[Extracted records]

• • • • • • •

(** ** Nodes that print one line *)

(** "%-20s" *)
Definition cell20 (s : string) : list ascii := chars s ++ spaces (20 - strlen s).
Definition spinner_frames : list string := ["⠋"; "⠙"; "⠹"; "⠸"; "⠼"; "⠴"; "⠦"; "⠧"; "⠇"; "⠏"]%string.
Definition text_of (o : option string) : string := default EmptyString o.
Definition styled_line (x y : Z) (ws : WidgetStyle) (s : list ascii) : list ascii :=
  set_style (Some ws) ++ goto (y + 1) (x + 1) ++ s ++ set_style None.
Definition input_line (w : Z) (text placeholder : option string) (masked : bool) : list ascii :=
  if masked then
    let len := strlen (text_of text) in
    replicate (Z.to_nat (Z.min len (w - 2))) "*"%char ++ (if len =? 0 then chars (text_of placeholder) else [])
  else
    let t := if decide (text_of text = EmptyString) then text_of placeholder else text_of text in
    chars "> " ++ precision (w - 4) (chars t).
Definition draw_separator (x y w h : Z) (o : Orientation) : list ascii :=
  match o with
  | ORIENT_HORIZONTAL => rows 0 w (fun i => goto (y + 1) (x + i + 1) ++ chars "─")
  | ORIENT_VERTICAL => rows 0 h (fun i => goto (y + i + 1) (x + 1) ++ chars "│")
  end.
Definition left_aligned (content : option string) (x y w h : Z) (ws : WidgetStyle) : list ascii :=
  match content with
  | None | Some EmptyString => []
  | Some s => draw_text_wrapped x y w h (Some s) ALIGN_LEFT ws (-1)
  end.
Definition draw_leaf (x y w h : Z) (ws : WidgetStyle) (l : Leaf) : exec (list ascii) :=
  match l with
  | RNODE_SPINNER message frame =>
      f ← at_z spinner_frames (cmod frame 10); m ← deref message;
      Done (styled_line x y ws (chars f ++ " "%char :: chars m))
  | RNODE_SEPARATOR o => Done (draw_separator x y w h o)
  | RNODE_BADGE text => t ← deref text; Done (styled_line x y ws (chars t))
  | RNODE_TOAST message =>
      m ← deref message;
      Done (goto (y + h - 1) (x + 1) ++ set_style (Some ws) ++ " "%char :: chars m ++ [" "%char] ++ set_style None)
  | RNODE_VECTOR path _ _ _ => Done (styled_line x y ws (chars "[Vector: " ++ chars (text_of path) ++ chars "]"))
  | RNODE_RICH_TEXT spans => Done (left_aligned spans x y w h ws)
  | RNODE_IMAGE source _ _ _ => Done (styled_line x y ws (chars "[Image: " ++ chars (text_of source) ++ chars "]"))
  | RNODE_CANVAS _ _ _ => Done (styled_line x y ws (chars "[Canvas]"))
  | RNODE_MARKDOWN content => Done (left_aligned content x y w h ws)
  | RNODE_PLOT ty _ _ => Done (styled_line x y ws (chars "[Plot: " ++ chars (default "line"%string ty) ++ chars "]"))
  | RNODE_VIDEO _ _ => Done (styled_line x y ws (chars "[Video]"))
  end.
(* ===== verification/Headless.v ===== *)
(** The headless backend: src/src/backend/headless/headless.c.

    Events are injected into a ring of 128 slots and polled from it; a slot that
    is used again keeps what the new event does not set. Frames are drawn into a
    buffer made for the size of the first one; drawing pixels is not modelled. *)

From S2P Require Import Prelude RenderTree Widget Animation TermDraw.

(** ** The backend *)

(** An [Event] with the fields that only this backend sets. *)
Record Slot := mkSlot { event : Event; ev_w : Z; ev_h : Z; ev_drag_dx : Z; ev_drag_dy : Z }.
Definition no_event : Event := mkEvent EVENT_NONE KEY_BACKSPACE 0 0 0 0 MOUSE_PRESS.
Definition slot_zero : Slot := mkSlot no_event 0 0 0 0.
(** [buffer] is the text drawn last, when there is a buffer. *)
Record HeadlessBackend := mk {
  buffer : option (list ascii); buf_size : Z; term_w : Z; term_h : Z;
  event_queue : list Slot; queue_head : Z; queue_tail : Z; queue_capacity : Z;
  events_injected : bool; auto_eof_sent : bool
}.
Definition headless_backend_init (w height : Z) : HeadlessBackend :=
  mk None 0 w height (replicate 128 slot_zero) 0 0 128 false false.
Definition hl_get_size (hl : HeadlessBackend) : Z * Z := (term_w hl, term_h hl).
Definition headless_get_buffer (hl : HeadlessBackend) : list ascii := default [] (buffer hl).

(** *** Events *)

Definition slot_at (hl : HeadlessBackend) (i : Z) : exec Slot :=
  if (i <? 0) then Fault OutOfBounds else at_index (event_queue hl !! Z.to_nat i).
Definition set_queue (q : list Slot) (head tail : Z) (injected eof : bool) (hl : HeadlessBackend) : HeadlessBackend :=
  mk (buffer hl) (buf_size hl) (term_w hl) (term_h hl) q head tail (queue_capacity hl) injected eof.
(** [f] sets the fields of the slot at the tail; a full queue drops the event. *)
Definition inject (f : Slot -> Slot) (hl : HeadlessBackend) : exec HeadlessBackend :=
  let next := cmod (queue_tail hl + 1) (queue_capacity hl) in
  if next =? queue_head hl then Done hl else
  s ← slot_at hl (queue_tail hl);
  Done (set_queue (<[Z.to_nat (queue_tail hl) := f s]> (event_queue hl)) (queue_head hl) next (events_injected hl) (auto_eof_sent hl) hl).
Definition headless_inject_key (code : KeyCode) (ch : Z) : HeadlessBackend -> exec HeadlessBackend :=
  inject (fun s => let e := event s in
    mkSlot (mkEvent EVENT_KEY code ch (ex e) (ey e) (button e) (mouse_state e)) (ev_w s) (ev_h s) (ev_drag_dx s) (ev_drag_dy s)).
Definition mouse_state_for (ty : EventType) (old : MouseState) : MouseState :=
  match ty with
  | EVENT_MOUSE_BUTTON => MOUSE_PRESS
  | EVENT_MOUSE_MOTION | EVENT_MOUSE_DRAG_START | EVENT_MOUSE_DRAG_MOVE => MOUSE_MOTION
  | _ => old
  end.
Definition is_drag (ty : EventType) : bool := match ty with EVENT_MOUSE_DRAG_START | EVENT_MOUSE_DRAG_MOVE => true | _ => false end.
Definition headless_inject_mouse (ty : EventType) (x y btn : Z) : HeadlessBackend -> exec HeadlessBackend :=
  inject (fun s => let e := event s in
    mkSlot (mkEvent ty (code e) (ch e) x y btn (mouse_state_for ty (mouse_state e))) (ev_w s) (ev_h s)
      (if is_drag ty then x else ev_drag_dx s) (if is_drag ty then y else ev_drag_dy s)).
Definition headless_inject_resize (w height : Z) (hl : HeadlessBackend) : exec HeadlessBackend :=
  inject (fun s => let e := event s in
    mkSlot (mkEvent EVENT_RESIZE (code e) (ch e) (ex e) (ey e) (button e) (mouse_state e)) w height (ev_drag_dx s) (ev_drag_dy s))
    (mk (buffer hl) (buf_size hl) w height (event_queue hl) (queue_head hl) (queue_tail hl) (queue_capacity hl) (events_injected hl) (auto_eof_sent hl)).

(** A script of events ends with one Escape, and then nothing comes. *)
Definition eof_slot : Slot := mkSlot (key_event KEY_ESC 0) 0 0 0 0.
Definition hl_next_event (hl : HeadlessBackend) : exec (Slot * HeadlessBackend) :=
  if queue_head hl =? queue_tail hl then
    (if events_injected hl && negb (auto_eof_sent hl)
     then Done (eof_slot, set_queue (event_queue hl) (queue_head hl) (queue_tail hl) (events_injected hl) true hl)
     else Done (slot_zero, hl))
  else
    s ← slot_at hl (queue_head hl);
    Done (s, set_queue (event_queue hl) (cmod (queue_head hl + 1) (queue_capacity hl)) (queue_tail hl) true (auto_eof_sent hl) hl).

(** *** Drawing *)

Definition set_buffer (b : list ascii) (sz : Z) (hl : HeadlessBackend) : HeadlessBackend :=
  mk (Some b) sz (term_w hl) (term_h hl) (event_queue hl) (queue_head hl) (queue_tail hl) (queue_capacity hl) (events_injected hl) (auto_eof_sent hl).
Definition hl_draw (reg : Registry) (anims : list nat -> list AnimInstance) (now_ms : Z) (tree : option RenderTree) (hl : HeadlessBackend) :
    exec (option RenderTree * HeadlessBackend) :=
  sz ← match buffer hl with Some _ => Done (buf_size hl) | None => as_int (term_w hl * term_h hl * 32) end;
  '(t, s) ← render_tree_to_buf reg anims now_ms tree 0 0 (term_w hl) (term_h hl) sz;
  Done (t, set_buffer s sz hl).

(** ** The queue it is meant to be *)

Module Queue.

Inductive Injected :=
  | Key (code : KeyCode) (ch : Z)
  | Mouse (ty : EventType) (x y btn : Z)
  | Resize (w h : Z).
(** What a poll gives: an event that was injected, the end, or nothing. *)
Inductive Polled := Event_of (i : Injected) | Eof | Nothing.
Inductive op := Inject (i : Injected) | Poll.

(** The events waiting, whether one was polled, and whether the end was told. *)
Record queue := mkQ { waiting : list Injected; seen : bool; told : bool }.
Definition empty : queue := mkQ [] false false.
Definition inject_q (i : Injected) (q : queue) : queue :=
  if (length (waiting q) <? 127)%nat then mkQ (waiting q ++ [i]) (seen q) (told q) else q.
Definition poll_q (q : queue) : Polled * queue :=
  match waiting q with
  | i :: l => (Event_of i, mkQ l true (told q))
  | [] => if seen q && negb (told q) then (Eof, mkQ [] (seen q) true) else (Nothing, q)
  end.
Fixpoint run_q (ops : list op) (q : queue) : list Polled * queue :=
  match ops with
  | [] => ([], q)
  | Inject i :: ops' => run_q ops' (inject_q i q)
  | Poll :: ops' => let '(p, q) := poll_q q in let '(ps, q) := run_q ops' q in (p :: ps, q)
  end.

Definition inject_op (i : Injected) : HeadlessBackend -> exec HeadlessBackend :=
  match i with
  | Key c ch => headless_inject_key c ch
  | Mouse ty x y b => headless_inject_mouse ty x y b
  | Resize w h => headless_inject_resize w h
  end.
Fixpoint run_hl (ops : list op) (hl : HeadlessBackend) : exec (list Slot * HeadlessBackend) :=
  match ops with
  | [] => Done ([], hl)
  | Inject i :: ops' => hl ← inject_op i hl; run_hl ops' hl
  | Poll :: ops' => '(s, hl) ← hl_next_event hl; '(ss, hl) ← run_hl ops' hl; Done (s :: ss, hl)
  end.

(** A slot carries an event when the fields the event sets are there; the others
    are left from an earlier event. *)
Definition carries (i : Injected) (s : Slot) : Prop :=
  let e := event s in
  match i with
  | Key c k => type e = EVENT_KEY /\ code e = c /\ ch e = k
  | Mouse ty x y b => type e = ty /\ ex e = x /\ ey e = y /\ button e = b /\
      match ty with
      | EVENT_MOUSE_BUTTON => mouse_state e = MOUSE_PRESS
      | EVENT_MOUSE_MOTION => mouse_state e = MOUSE_MOTION
      | EVENT_MOUSE_DRAG_START | EVENT_MOUSE_DRAG_MOVE => mouse_state e = MOUSE_MOTION /\ ev_drag_dx s = x /\ ev_drag_dy s = y
      | _ => True
      end
  | Resize w h => type e = EVENT_RESIZE /\ ev_w s = w /\ ev_h s = h
  end.
Definition gives (p : Polled) (s : Slot) : Prop :=
  match p with Event_of i => carries i s | Eof => s = eof_slot | Nothing => s = slot_zero end.

(** The ring: the slots from the head on carry the waiting events, and there is
    always a slot between the last of them and the head. *)
Definition ring (hl : HeadlessBackend) (q : queue) : Prop :=
  length (event_queue hl) = 128%nat /\ queue_capacity hl = 128 /\ 0 <= queue_head hl < 128 /\ (length (waiting q) <= 127)%nat /\
  queue_tail hl = (queue_head hl + Z.of_nat (length (waiting q))) mod 128 /\
  events_injected hl = seen q /\ auto_eof_sent hl = told q /\
  forall k i, waiting q !! k = Some i ->
    exists s, event_queue hl !! Z.to_nat ((queue_head hl + Z.of_nat k) mod 128) = Some s /\ carries i s.

Lemma ring_init w h : ring (headless_backend_init w h) empty.
Proof. unfold ring. cbn. repeat split; try done; lia. Qed.

Lemma inject_ring f i hl q : ring hl q -> (forall s, carries i (f s)) -> returns (inject f hl) (fun hl' => ring hl' (inject_q i q)).
Proof.
  intros Hr Hf. pose proof Hr as (Hl & Hc & Hh & Hn & Ht & Hs & He & Hw). unfold inject, inject_q, cmod. rewrite Hc.
  assert (0 <= queue_tail hl < 128) as Htr by (rewrite Ht; apply Z.mod_pos_bound; lia).
  rewrite Z.rem_mod_nonneg by lia. set (n := Z.of_nat (length (waiting q))) in *.
  assert ((queue_tail hl + 1) mod 128 = (queue_head hl + n + 1) mod 128) as En by (rewrite Ht, Zplus_mod_idemp_l; done). rewrite En.
  destruct (Z.eqb_spec ((queue_head hl + n + 1) mod 128) (queue_head hl)) as [E|E].
  - destruct (Nat.ltb_spec (length (waiting q)) 127) as [Hlt|_]; [|exact Hr]. exfalso. unfold n in E. Z.to_euclidean_division_equations. lia.
  - destruct (Nat.ltb_spec (length (waiting q)) 127) as [Hlt|Hge].
    2: { exfalso. apply E. unfold n. replace (length (waiting q)) with 127%nat by lia. change (Z.of_nat 127) with 127.
         replace (queue_head hl + 127 + 1) with (queue_head hl + 1 * 128) by lia. rewrite Z.mod_add by lia. by apply Z.mod_small. }
    unfold slot_at. destruct (Z.ltb_spec (queue_tail hl) 0); [lia|].
    destruct (lookup_lt_is_Some_2 (event_queue hl) (Z.to_nat (queue_tail hl))) as [s Es]; [lia|]. rewrite Es. cbn [at_index mbind exec_bind returns].
    unfold ring, set_queue. cbn. rewrite length_insert, length_app. cbn [length]. repeat split; try done; try lia.
    + f_equal. unfold n. lia.
    + intros k j Hk. destruct (decide (k = length (waiting q))) as [->|Hne].
      * rewrite lookup_app_r, Nat.sub_diag in Hk by lia. injection Hk as <-. fold n. rewrite <-Ht. exists (f s).
        split; [|apply Hf]. apply list_lookup_insert_eq. lia.
      * apply lookup_app_Some in Hk as [Hk|[Hge Hk]].
        -- destruct (Hw k j Hk) as (s' & Es' & Hcs). exists s'. split; [|done]. rewrite list_lookup_insert_ne; [done|]. apply lookup_lt_Some in Hk.
           intros Heq. apply Z2Nat.inj in Heq; [|lia|apply Z.mod_pos_bound; lia]. rewrite Ht in Heq. unfold n in Heq. Z.to_euclidean_division_equations. lia.
        -- apply lookup_lt_Some in Hk. cbn in Hk. lia.
Qed.
Lemma inject_op_ring i hl q : ring hl q -> returns (inject_op i hl) (fun hl' => ring hl' (inject_q i q)).
Proof.
  intros Hr. destruct i as [c k|ty x y b|w h]; cbn [inject_op]; (eapply inject_ring; [|intros s]); try done.
  - cbn. repeat split; try done. by destruct ty. all: by destruct ty.
Qed.
Lemma poll_ring hl q : ring hl q -> returns (hl_next_event hl) (fun '(s, hl') => let '(p, q') := poll_q q in gives p s /\ ring hl' q').
Proof.
  intros Hr. pose proof Hr as (Hl & Hc & Hh & Hn & Ht & Hs & He & Hw). unfold hl_next_event, poll_q.
  destruct (waiting q) as [|i l] eqn:Eq.
  - cbn [length] in Ht. assert (queue_head hl = queue_tail hl) as E by (rewrite Ht, Z.add_0_r, Z.mod_small; lia).
    rewrite (proj2 (Z.eqb_eq _ _) E), Hs, He. destruct (seen q && negb (told q)) eqn:Es; cbn [returns].
    + split; [done|]. unfold ring. cbn. repeat split; try done; lia.
    + split; [done|]. by rewrite <-Eq in *.
  - destruct (Z.eqb_spec (queue_head hl) (queue_tail hl)) as [E|E].
    { exfalso. rewrite Ht in E. cbn [length] in *. Z.to_euclidean_division_equations. lia. }
    destruct (Hw 0%nat i eq_refl) as (s & Es & Hcs). unfold slot_at. destruct (Z.ltb_spec (queue_head hl) 0); [lia|].
    rewrite Z.add_0_r, Z.mod_small in Es by lia. rewrite Es. cbn [at_index mbind exec_bind returns]. split; [done|].
    unfold ring, set_queue, cmod. cbn. rewrite Hc, Z.rem_mod_nonneg by lia. cbn [length] in *. repeat split; try done; try lia.
    + apply Z.mod_pos_bound. lia.
    + apply Z.mod_pos_bound. lia.
    + rewrite Zplus_mod_idemp_l, Ht. f_equal. lia.
    + intros k j Hk. destruct (Hw (S k) j Hk) as (s' & Es' & Hcs'). exists s'. split; [|done]. rewrite Zplus_mod_idemp_l. rewrite <-Es'. do 3 f_equal. lia.
Qed.
End Queue.

(** C39: the ring of the headless backend is a queue: for any sequence of injected
    keys, mouse events and new sizes and of polls, the polls give the injected
    events, first in first out, each with what it was injected with, where a
    queue with 127 waiting drops the next; when nothing waits, a poll gives an
    empty event, or, once, and only after some event was polled, an Escape;
    no access leaves the ring. What an event does not set, the state of
    a wheel event, say, is left from the one that had its slot before
    ([headless_stale_fields]). *)
Theorem headless_refines w h ops : exists ss hl, Queue.run_hl ops (headless_backend_init w h) = Done (ss, hl) /\
  Forall2 Queue.gives (fst (Queue.run_q ops Queue.empty)) ss.
Proof.
  assert (forall hl q, Queue.ring hl q -> exists ss hl', Queue.run_hl ops hl = Done (ss, hl') /\ Forall2 Queue.gives (fst (Queue.run_q ops q)) ss) as H;
    [|by apply H, Queue.ring_init].
  induction ops as [|[i|] ops IH]; intros hl q Hr; [by exists [], hl| |]; cbn [Queue.run_hl Queue.run_q].
  - destruct (returns_Done _ _ (Queue.inject_op_ring i hl q Hr)) as (hl1 & -> & H1). by apply (IH hl1).
  - destruct (returns_Done _ _ (Queue.poll_ring hl q Hr)) as ([s hl1] & -> & H1). destruct (Queue.poll_q q) as [p q1]. destruct H1 as [Hp H1].
    destruct (IH hl1 q1 H1) as (ss & hl2 & E & Hg). cbn [mbind exec_bind]. rewrite E. cbn [mbind exec_bind].
    exists (s :: ss), hl2. split; [done|]. destruct (Queue.run_q ops q1) as [ps q2]. by constructor.
Qed.

(** The slot of an event that is taken again keeps its other fields: a wheel
    event has the state of the press before it. *)
Definition stale_run : list Queue.op :=
  Queue.Inject (Queue.Mouse EVENT_MOUSE_MOTION 1 1 0) :: Queue.Poll :: concat (replicate 127 [Queue.Inject (Queue.Key KEY_UP 0); Queue.Poll]) ++
  [Queue.Inject (Queue.Mouse EVENT_MOUSE_SCROLL 2 2 1); Queue.Poll].
Lemma headless_stale_fields : exists ss hl, Queue.run_hl stale_run (headless_backend_init 80 24) = Done (ss, hl) /\
  match ss with _ :: _ => type (event (List.last ss slot_zero)) = EVENT_MOUSE_SCROLL /\ mouse_state (event (List.last ss slot_zero)) = MOUSE_MOTION | [] => False end.
Proof. do 2 eexists. split; [vm_compute; reflexivity|]. vm_compute. by split. Qed.

(** A frame fits the buffer made for the first one, whatever the size is now. *)
Lemma headless_draw_fits reg anims now t hl t' hl' : hl_draw reg anims now t hl = Done (t', hl') ->
  Z.of_nat (length (headless_get_buffer hl')) < buf_size hl' /\ (buffer hl <> None -> buf_size hl' = buf_size hl).
Proof.
  unfold hl_draw, render_tree_to_buf. intros (sz & Hsz & H)%exec_bind_Done. apply exec_bind_Done in H as ([t1 s] & H1 & [= <- <-]).
  destruct (Z.leb_spec sz 0); [done|]. cbn. split.
  - destruct t as [t|]; [|injection H1 as <- <-; cbn; lia]. apply exec_bind_Done in H1 as ([t2 s2] & _ & [= _ <-]). cbn [default].
    rewrite buf_printf_empty by lia. rewrite length_take. lia.
  - intros Hb. destruct (buffer hl); [by injection Hsz as <-|done].
Qed.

• • • • • • •

What the task asks:
Go through the data and gather every line that holds "last".

Exercise response:
(** [buffer] is the text drawn last, when there is a buffer. *)
    always a slot between the last of them and the head. *)
  match ss with _ :: _ => type (event (List.last ss slot_zero)) = EVENT_MOUSE_SCROLL /\ mouse_state (event (List.last ss slot_zero)) = MOUSE_MOTION | [] => False end.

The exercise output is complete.